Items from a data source
*** Block opens ***
Definition effect_on (t : Target) (st : PacketMarks) : PacketMarks :=
  match t with
  | TMark v =>
      mkMarks (set_xmark v APPLICATION_MARK_DOMAIN_MASK (packet_mark st)) (connection_mark st)
  | TConnmark v =>
      mkMarks (packet_mark st) (set_xmark v APPLICATION_CONNMARK_MASK (connection_mark st))
  | _ => st
  end.

Fixpoint run (rs : list IptRule) (st : PacketMarks) : Outcome * PacketMarks :=
  match rs with
  | [] => (FellThrough, st)
  | r :: rest =>
      if rule_applies st r then
        match decision (ipt_target r) with
        | Some o => (o, st)
        | None => run rest (effect_on (ipt_target r) st)
        end
      else run rest st
  end.

(** The rules of a chain after a program ran; both tables have their own names. *)
Fixpoint installed (chain : ustring) (rules : list IptRule) (cs : list Command) : list IptRule :=
  match cs with
  | [] => rules
  | Flush c :: rest => installed chain (if c ==? chain then [] else rules) rest
  | Append r :: rest =>
      installed chain (if ipt_chain r ==? chain then rules ++ [r] else rules) rest
  | _ :: rest => installed chain rules rest
  end.

(** A packet in an owned chain: a goto ends in the chain it names. *)
Definition verdict (chain : ustring) (cs : list Command) (st : PacketMarks) : Outcome :=
  match run (installed chain [] cs) st with
  | (Jumped c, st') => (run (installed c [] cs) st').1
  | (o, _) => o
  end.

(** ** Facts about runs *)

Lemma run_app rs rs' st :
  run (rs ++ rs') st =
  match run rs st with (FellThrough, st') => run rs' st' | o => o end.
Proof.
  revert st. induction rs as [|r rs IH]; intros st; [done|]. cbn [app run].
  destruct (rule_applies st r); [|apply IH].
  destruct (ipt_target r); cbn [decision effect_on]; try done; apply IH.
Qed.

(** A decision is taken by a rule of the chain that applies. *)
Lemma run_decided rs st o st' :
  run rs st = (o, st') -> o <> FellThrough ->
  exists r st1, r ∈ rs /\ rule_applies st1 r = true /\ decision (ipt_target r) = Some o.
Proof.
  revert st. induction rs as [|r rs IH]; intros st; cbn [run]; [congruence|].
  destruct (rule_applies st r) eqn:Ha.
  - destruct (decision (ipt_target r)) as [o'|] eqn:Hd.
    + intros [= <- <-] _. exists r, st. split; [left|done].
    + intros Hrun Ho. destruct (IH _ Hrun Ho) as (r' & st1 & ? & ?). exists r', st1. split; [by right|done].
  - intros Hrun Ho. destruct (IH _ Hrun Ho) as (r' & st1 & ? & ?). exists r', st1. split; [by right|done].
Qed.

Definition looks_at_marks (m : Match) : bool :=
  match m with IMark _ | IMarkNot _ | IConnmark _ => true | _ => false end.

Definition mark_free (ms : list Match) : Prop := forallb (fun m => negb (looks_at_marks m)) ms = true.

Lemma mark_free_holds st ms :
  mark_free ms -> forallb (match_holds st) ms = forallb pkt ms.
Proof.
  unfold mark_free. induction ms as [|m ms IH]; [done|]. cbn [forallb].
  intros [Hm Hms]%andb_true_iff. rewrite IH by done. by destruct m.
Qed.

(** Rules that all decide look at the marks as they are. *)
Lemma run_deciding rs st o st' :
  Forall (fun r => decision (ipt_target r) <> None) rs ->
  run rs st = (o, st') ->
  st' = st /\ (o <> FellThrough ->
    exists r, r ∈ rs /\ rule_applies st r = true /\ decision (ipt_target r) = Some o).
Proof.
  induction 1 as [|r rs Hr _ IH]; cbn [run]; [by intros [= <- <-]|].
  destruct (rule_applies st r) eqn:Ha.
  - destruct (decision (ipt_target r)) as [o'|] eqn:E; [|done]. intros [= <- <-]. split; [done|].
    intros _. exists r. split; [left|done].
  - intros Hrun. destruct (IH Hrun) as [-> Hex]. split; [done|]. intros Ho.
    destruct (Hex Ho) as (r' & ? & ?). exists r'. split; [by right|done].
Qed.
End Running.

(** ** What a program installs *)

Lemma installed_app chain rules cs cs' :
  installed chain rules (cs ++ cs') = installed chain (installed chain rules cs) cs'.
Proof. revert rules. induction cs as [|[] cs IH]; intros rules; cbn; auto. Qed.

Lemma installed_append chain rules rs :
  installed chain rules (Append <$> rs)
  = rules ++ List.filter (fun r => ipt_chain r ==? chain) rs.
Proof.
  revert rules. induction rs as [|r rs IH]; intros rules; [by rewrite app_nil_r|].
  rewrite fmap_cons. cbn [installed List.filter]. rewrite IH.
  destruct (_ ==? _); [by rewrite <-app_assoc|done].
Qed.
*** Block closes ***
WHAT THE EXERCISE ASKS – Where a line of the data above includes "mkMarks", copy that line.

ANSWER TO THIS TASK –
      mkMarks (set_xmark v APPLICATION_MARK_DOMAIN_MASK (packet_mark st)) (connection_mark st)
      mkMarks (packet_mark st) (set_xmark v APPLICATION_CONNMARK_MASK (connection_mark st))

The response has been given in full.